After all, you’re in charge of your company’s most valuable asset: your people. You can elevate discussions, break down silos and get people working together. You can evolve your employee programs to create one awesome employee experience that your people and your business will love.
Here’s four tips on how to break down HR silos to build an enviable employee experience:
Map it out
Take a look at your day-today employee experience and the larger vision. Lay out the programs that support your vision and the different roles managers, leaders and others play.
What does each program ask employees to do? Are they connected to the larger company vision? Do employees see them as a benefit or a burden? Where are you overloading people with info about multiple disparate programs or mixed messages about the important topics? What’s under-communicated?
Answer these questions to highlight gaps and potential opportunities to coordinate efforts. Having a visual map, a system and process audit — and some color-coding of green zones and red flare-ups — is a great way to share a starting point with your team and the C-suite. Then simply prioritize the opportunities — pay attention to the low hanging fruit for some quick wins that could help both people and profits. This helps you get buy-in to your process.
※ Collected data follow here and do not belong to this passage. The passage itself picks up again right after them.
(** ** logout.php *)

Definition logout_page (rq : request) (s : session) (d : D) : result :=
  (Redirect "login.php", empty_session, d).

(** ** masterlist.php, export_excel.php, dashboard.php *)

Definition filter_columns : list string :=
  ["type_os_type"; "processor"; "type_of_hard_disk"; "size_of_disk"; "memory"; "office_version";
   "type_of_user"; "ups"; "recovery_type"; "unit_type"].

(** [getDistinctValues] for each column; [None] when a query failed, whose
    result is used unchecked. *)
Fixpoint distinct_values (cs : list string) (d : D) : option (list (list (list sqlval))) * D :=
  match cs with
  | [] => (Some [], d)
  | c :: cs =>
      match query (distinct_sql c) d with
      | (Rows rs, d) => let '(os, d) := distinct_values cs d in ((fun os => rs :: os) <$> os, d)
      | (_, d) => (None, d)
      end
  end.

Definition masterlist_page (rq : request) (s : session) (d : D) : option result :=
  guarded s d (fun _ => Some (
    if connect d then
      let '(o, d) := query list_assets_sql d in
      match distinct_values filter_columns d with
      | (Some os, d) => (MasterList os (result_rows o), s, d)
      | (None, d) => (FatalError, s, d)
      end
    else (Die, s, d))).

Definition export_header : list string :=
  ["ID"; "Asset Tag"; "Tag Number"; "Brand Model"; "Serial Number"; "Type of OS"; "Processor";
   "Type of Hard Disk"; "Size of Disk"; "Office Version"; "IP Address"; "Section"; "Type of User";
   "User"; "Email Address"; "Email Password"; "Date Purchased"; "UPS"; "Recovery Type"; "Unit Type";
   "Timestamp"].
Get to know your neighbors
With your audit underway, you’ll quickly realize you can’t do this alone. It’s truly a team effort. And it’s better that way. Who are the other HR leaders who bring the employee experience to life? Have you met them, broken bread, shared a coffee?
Consider hosting a lunch to discuss potential connection points between well-being, engagement, diversity and inclusion, recognition, communications, learning, compliance, benefits and more. Ask their vision and their goals — and then listen. How can you help each other? Are there opportunities to align efforts? What large company-wide initiatives can be woven across all the programs? How can these programs integrate to support each other and the larger employee experience? When you work together, the results will follow.
Tip: Do the first summit with your HR colleagues. Then, once you’re all on the same page, do a second one with your line-of-business leader colleagues.
Plan Together
While it’s great to start looking for ways to connect programs and make them feel coordinated, it’s lightyears better to plan for the future alongside other HR leaders. And instead of focusing on each program, focus on the employee first. How can you co-create strategies that elevate the employee experience? How can siloed programs come together and strengthen each other? This is the riskiest of all the suggestions to your career: it requires you to optimize for the whole company over your silo. But with no career risk comes no career gain.
With more focus on supporting your people, you must look beyond your department to create relevant experiences. Look for ways to optimize logins, common business insights, seamless UX experiences, privacy and security, too.
Coordinate communications
Before you launch new coordinated programs or experience initiatives, you’ll want a cohesive roll out strategy to reinforce consistency and demonstrate the importance of the program for the company. The real purpose.
Recruit leaders and managers to not only help rally employees, but to demonstrate their authentic support to make a positive, purposeful, caring employee experience a natural part of the company culture. (If you’ve followed the other steps listed above, your CEO should want to help.) Overtime, it will become less about the program elements and more about, “How we do things around here.” Or how I like to say it, “How we win around here.”
Organizations that invest in an intentional employee experience are industry leaders and outperform their peers in key people and business objectives. They’re also widely acknowledged as great places to work — the ultimate goal.